Extracellular superoxide production by Enterococcus faecalis requires demethylmenaquinone and is attenuated by functional terminal quinol oxidases
Article first published online: 7 JUL 2008
Volume 42, Issue 3, pages 729–740, November 2001
How to Cite
Huycke, M. M., Moore, D., Joyce, W., Wise, P., Shepard, L., Kotake, Y. and Gilmore, M. S. (2001), Extracellular superoxide production by Enterococcus faecalis requires demethylmenaquinone and is attenuated by functional terminal quinol oxidases.

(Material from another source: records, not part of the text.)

(* ===== verification/Prelude.v ===== *)
(** * ZeldaOS: a monitor kernel and the guest it runs

    The repository is an x86-64 kernel that boots, takes over physical memory
    and paging, becomes a VT-x monitor and runs one guest, an image linked into
    the kernel. The guest is a small kernel of its own that plays Tetris on a
    screen the monitor emulates. This development models both programs and the
    boundary between them, and proves what makes each part correct.

    ** The program and the files that model it

    Kernel ([src/lib64], [src/memory], [src/x86_64], [src/device]):
    - [Memory]: byte-addressed memory; [memset], [memcpy] of [lib64/string.c].
    - [Format]: [printk] and [sprintf] ([lib64/printk.c], [lib64/string.c]), one
      walk of the format string over an emitter.
    - [Screen]: the text screen and its banner ([device/video.c]), and the set-up of
      the serial chip ([device/serial.c]).
    - [Panic]: what a failing assertion reports ([lib64/logging.c],
      [x86_64/panic.c]).
    - [Dump]: [printk] with its lock, and the dump of an interrupt frame
      ([lib64/printk.c], [x86_64/cpu_state.c]).
    - [PhysicalMemory]: the boot-time memory list, the page bitmap and the bump
      allocator ([memory/physical_memory.c]). Everything else takes its pages from
      it; clients are proved against the class [PageSource].
    - [Radix]: theory of four-level radix tables in memory, shared by [Paging] and
      [Ept]: an ownership map makes the pages of a table a tree.
    - [Paging], [PagingInit]: [map_address], [pa], [paging_init]
      ([memory/paging.c]).
    - [Ring], [SortSearch]: [ring.h], [sort.h], [search.h] of [lib64/include].
    - [Spinlock]: [x86_64/spinlock.c], interleaved memory accesses of the CPUs.
    - [Descriptors]: task and interrupt descriptors, the task register and the
      interrupt dispatcher ([x86_64/gdt.c], [tss.c], [interrupt.c]).
    - [Segments]: the code and data descriptors of the kernel and of the guest
      ([gdt.c], [guest/gdt64.c]), and the reloads on another processor.
    - [Apic]: the drivers of the local and the I/O APIC ([lapic.c], [ioapic.c]),
      over the class [Chips] of the chips' registers; what the manuals say of those
      registers are the laws of [ChipsSpec], which [SampleChips] shows can hold.
    - [Percpu]: storage local to a processor ([processor_local_storage.c],
      [per_cpu.h]).
    - [Boot]: [kernel_main] and [kernel_ap_main] ([init/kernel_main.c]): the other
      files' initialisers composed in one machine, with the feature checks
      ([cpuid.c]) and the switch into VMX operation ([vmx_misc.c]).

    Monitor ([src/vm_monitor]):
    - [Vmm]: the state: VMCS, guest registers, [struct vmcs_blob], the devices of
      the VM, and the input streams of the hardware (time stamps, scancodes).
    - [Ept]: the guest's extended page table ([vmx_ept.c]).
    - [Registry]: the tables of ports and MMIO regions ([vmx_pio.c], [vmx_mmio.c]).
    - [Devices]: one Module per device: [Pic], [Pit], [Serial], [Keyboard],
      [Video] ([device_*.c]).
    - [Event]: interrupt requests and their injection ([vmx_event.c]).
    - [Schedule]: host timer and keyboard interrupts while the guest runs, and
      [rdtsc] ([vmx_schedule.c], [vmx_rdtsc.c], [device/keyboard.c]).
    - [Decode]: the instruction decoder ([vmx_instruction_decoding.c]).
    - [Exit]: the dispatcher of guest exits and its handlers ([vmx_exit.c],
      [vmx_ept_misconfig.c], [vmx_pio.c], [vmx_misc.c]).
    - [Typed]: the widths and ranges of the monitor's state, an invariant of every
      exit handler.
    - [Vmcs], [BringUp]: allocation and initialisation of the VMCS, control words,
      I/O bitmap, guest memory and image, up to [vmlaunch] ([vmx_vmcs.c]).
    - [VmDump]: [dump_vm] and [PANIC_EXIT] ([vmx_vmcs.c], [vmx_exit.h]).

    Guest ([src/guest]):
    - [Drivers]: serial line, [printk], interrupt controllers, timer and the
      acknowledgement of interrupts ([serial.c], [printk.c], [pit.c],
      [interrupt.c]), over the class [Ports]; the monitor is an instance of its
      laws, [PortsSpec].
    - [Tetris]: the game ([tetris.c]), its screen ([video.c]) and the two interrupt
      handlers that drive it ([keyboard.c], [timer.c]), with the scancodes as a stream
      and the calls of [printk] recorded; [Grid] and [Game] are its theory.
    - [GuestPaging]: the guest's page tables ([trivial_paging.c], and the early
      table of [init32.S]).
    - [GuestKernel]: the guest from its 32-bit entry to its interrupt loop
      ([init32.S], [init.c], [interrupt.c]), composed of the other four: here the
      keyboard handler reads its port and what the game prints is sent.

    ** How a definition corresponds to the code

    A definition has the name of the function, macro or type it translates. A C
    integer is a [Z]; an operation that can leave its type is followed by [u8],
    [u16], [u32], [u64] or [s32]; a bit-field of a packed structure is a position
    in its storage word ([bitfield]). Code that changes state is a computation of
    the monad [M]: it answers a value and a new state, or stops with a [fault].
    [ASSERT], [PANIC_EXIT] and [__not_reach] are [Halted] ([ASSERT_assert] of [Panic]
    and [PANIC_EXIT_halts] of [VmDump] show that the report in between finishes); an integer division by
    zero is [DivideError]; an access outside an array is [BadAccess]; an
    instruction the processor refuses is [ProtectionFault]. Pointers into tables
    are addresses of the memory map, so aliasing is the program's own. Function
    pointers in tables are names of callbacks, run by [Exit].

    What the source does not define is a parameter or part of the state: the
    processor's registers and the linker's addresses are the records [host_env] of
    [Vmcs] and [symbols] of [Boot]; [CPUID] is a function of processor and leaf; time
    stamps and scancodes are streams; the interrupt controllers are any state that
    keeps the laws of [ChipsSpec].

    ** Bounds and fuel

    A loop that the source bounds by a counter is [mfor], structural in its count.
    The others take fuel, and the theorems prove that the fuel given is enough:
    - [memory_list_fuel] is 171, what fits between the list and the next
      structure: 24-byte entries in one page with their terminator;
      [base_pages_fuel] counts the pages of the image.
    - [ept_memory_loop] and [image_loop] get one step per guest page
      ([image_fuel]); the guest has [GUEST_PAGES] = 4097 pages.
    - [search_loop] gets the length of the array.
    - [PREFIX_FUEL] = 4096: the decoder never scans further than a page; an
      instruction is at most 15 bytes.
    - [format_loop] and [emit_string] get the length of the format and of a string
      argument.
    - [backtrace_loop] is bounded by the code's 32 frames and [show_frames] gets one
      step more than that; the loops over a stored text ([print_loop],
      [truncate_line]) get more than its length.
    - [wait_transmit] polls the serial port; the laws of [PortsSpec] make one poll
      enough, and the theorems hold for every positive fuel.
    - [wait_delivered] polls the local APIC; the laws of [ChipsSpec] bound the polls
      by a [delay], and the result is the same for every fuel above it.

    ** What the theorems show

    - Memory: the segments detected at boot are the last usable ones of the loader's
      list ([physical_memory_init_spec]); page requests never overlap
      ([page_allocations_disjoint]); mapping a
      page is insertion into an address map ([map_address_refines]); the kernel's
      map is the identity on 2 GiB ([paging_init_identity]); every guest page has
      its own zeroed host page and nothing else is reachable
      ([guest_memory_isolated]); device pages trap ([setup_io_memory_traps]).
    - The start: from the loader to the running guest ([kernel_main_starts_guest]),
      what every initialiser builds is intact at the end and the guest's memory
      holds the image; application processors start in any order
      ([all_processors_start], [cpuid_answers]); the interrupt controllers are set
      up as meant ([controllers_initialised], [start_other_processors_delivers]).
    - The monitor: bring-up completes and leaves the VM as meant
      ([vm_brought_up]); whatever the guest does, every exit keeps the types of the
      state ([exits_keep_types]); every exit reason has its effect ([vm_exit_dispatch]); port
      and memory accesses are emulated and the guest resumes behind them
      ([port_io], [mmio_emulates]); the decoder inverts an encoder
      ([decode_encode]); the registries are finite maps
      ([port_table_refines_map], [mmio_table_finds_region]); the control words are
      adjusted to what the processor supports ([controls_adjusted]).
    - Interrupts: the window handler implements a delivery state machine
      ([interrupt_window_refines]); scancodes reach the guest in order
      ([scancodes_reach_guest]); when the guest's timer ticks and when it starves
      ([timer_tick], [fast_ticks_starve_timer]); host gates and handlers
      ([interrupts_delivered]).
    - Devices: what any sequence of accesses does to each ([pic_programming],
      [pit_programming], [serial_stream], [video_write_read]).
    - Reporting: [sprintf] renders its format ([sprintf_renders]); the screen at
      start-up ([video_init_banner]); what a failing assertion prints, shows and
      records, and that it writes nothing else ([assertion_report]); the text of the
      two dumps ([dump_cpu_state_text], [dump_vm_text]); [printk] entered again on a
      processor that holds its lock does not come back ([printk_reentered]); what the
      serial chip is programmed to ([serial_init_programs]).
    - Segments: the selectors the kernel and the guest load find flat descriptors of
      the kind meant ([segments_selected], [guest_segments_selected]).
    - Concurrency: mutual exclusion and absence of deadlock of the spinlock, by
      rule induction over the machine's steps.
    - The guest: its boot runs on the monitor's devices
      ([guest_boots_on_devices]); from its entry it serves any sequence of interrupts,
      and the serial line carries exactly the boot messages and what each interrupt
      makes it say ([guest_runs]), in the address space its tables build ([guest_address_space]);
      no sequence of interrupts crashes the game ([game_never_crashes]); the in-place purge of rows is a filter
      ([purge_grid_spec]); what a key does ([arrow_down_spec]).
    - Errors: where the code does something else than it means to, the theorem
      states what it does ([map_4k_in_large_page_overwrites_memory],
      [guestpa_to_hostpa_unmapped_leaf], [movzx_rex_halts],
      [task_register_of_cpu], [pit_programming]).

    ** Not modelled

    - Assembly: boot sector, mode switches, saving and restoring of registers at
      exits and interrupts.
    - What an application processor and the bootstrap processor do at the same time:
      [Boot] runs [kernel_ap_main] after [init1], one processor after the other; only
      the spinlock is modelled under every interleaving. [loop_and_wait] only
      takes time.
    - The constructors [pre_init] runs, other than the port registry's and the local
      storage's, are parameters of [Boot] that leave those two alone; the order of
      the linker's table is arbitrary.
    - The tail of [kernel_main]: the launch does not come back.
    - The messages the kernel logs as it runs: a message has no effect on the state
      of the models. What is modelled of the kernel's output is the text of a failing
      assertion ([Panic]), the dumps ([Dump], [VmDump]) and the guest's serial lines
      ([Devices]). The guest's own messages are all modelled: those of its
      initialisation in [Drivers] and [GuestKernel], those of the game as a record of
      its [printk] calls in [Tetris] that [GuestKernel] sends when the handler is done.
    - [serial_init] of the guest and [vmx_clear] are defined but never called. *)
From Stdlib Require Import ZArith Lia Bool.
From stdpp Require Import base tactics list numbers gmap.
Local Open Scope Z_scope.
(* ===== verification/Format.v ===== *)
(** * Format: [printk] ([lib64/printk.c]) and [sprintf] ([lib64/string.c]).

    Both walk a format string and emit characters, [printk] to the serial line,
    [sprintf] to a buffer in memory. The walk is written once over the emitter.
    The format is read through [fmt], the byte at each offset (a string literal,
    which no emitter writes); a [%s] argument is a pointer into memory. *)
From Stdlib Require Import ZArith Lia String Ascii.
From stdpp Require Import base tactics list numbers gmap.
From S2P Require Import Prelude Memory.
Local Open Scope Z_scope.

(** ** Digits *)
Definition DEFAULT_RESOLVE_STACK : Z := 128.
Definition lower (mod_ : Z) : Z := if mod_ <? 10 then 48 + mod_ else 97 + (mod_ - 10).
Definition upper (mod_ : Z) : Z := if mod_ <? 10 then 48 + mod_ else 65 + (mod_ - 10).

(** The stack the loops fill, top first: at most [n] more pushes fit. *)
Fixpoint push_decimal (n : nat) (qword : Z) (stack : list Z) : list Z :=
  match n with
  | O => stack
  | S k => if qword =? 0 then stack
           else push_decimal k (qword / 10) (u8 (48 + qword mod 10) :: stack)
  end.
Fixpoint push_hexadecimal (n : nat) (is_lowercase : bool) (qword : Z) (stack : list Z) : list Z :=
  match n with
  | O => stack
  | S k => if qword =? 0 then stack
           else let mod_ := Z.land qword 0xf in
                push_hexadecimal k is_lowercase (Z.shiftr qword 4)
                  ((if is_lowercase then lower mod_ else upper mod_) :: stack)
  end.
Definition or_zero (stack : list Z) : list Z :=
  match stack with [] => [48] | _ => stack end.

(** The characters [resolve_decimal] and [resolve_hexadecimal] emit. *)
Definition decimal (qword : Z) : list Z :=
  or_zero (push_decimal (Z.to_nat DEFAULT_RESOLVE_STACK) qword []).
Definition hexadecimal (is_lowercase : bool) (qword : Z) : list Z :=
  or_zero (push_hexadecimal (Z.to_nat DEFAULT_RESOLVE_STACK) is_lowercase qword []).

(** ** The walk *)
Section Walk.
Context {St : Type} (putc : Z -> M St unit) (mem : St -> memory).

Definition resolve_decimal (qword : Z) : M St unit := miter putc (decimal qword).
Definition resolve_hexadecimal (qword : Z) (is_lowercase : bool) : M St unit :=
  miter putc (hexadecimal is_lowercase qword).

(** [for (; *string_ptr; string_ptr++) ...]. *)
Fixpoint emit_string (fuel : nat) (string_ptr : Z) : M St unit :=
  match fuel with
  | O => stop OutOfFuel
  | S k =>
      let! c := gets (fun s => rd8 (mem s) string_ptr) in
      if c =? 0 then ret tt else putc c ;;; emit_string k (string_ptr + 1)
  end.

Molecular Microbiology, 42: 729–740. doi: 10.1046/j.1365-2958.2001.02638.x
- Issue published online: 7 JUL 2008
- Article first published online: 7 JUL 2008
- Accepted 26 July, 2001.
The intestinal commensal bacterium, Enterococcus faecalis, is unusual among prokaryotic organisms in its ability to produce substantial extracellular superoxide. Transposon mutagenesis, allelic replacement, and electron spin resonance (ESR)-spin trapping showed that superoxide production and generation of derivative hydroxyl radical were dependent on membrane-associated demethylmenaquinone. Extracellular superoxide was generated through univalent reduction of oxygen by reduced demethylmenaquinone. Moreover, extracellular superoxide production was inhibited by exogenous haematin, an essential cofactor for cytochrome bd, and by fumarate, a substrate for fumarate reductase. As integral membrane quinol oxidases, cytochrome bd and fumarate reductase redox cycle demethylmenaquinone, and are necessary for aerobic and anaerobic respiration respectively. A rat model of intestinal colonization demonstrated that conditions exist in the mammalian intestinal tract that permit a mode of respiration for E. faecalis that results in the formation of hydroxyl radical. These results identify and characterize the mechanism by which E. faecalis generates extracellular free radicals.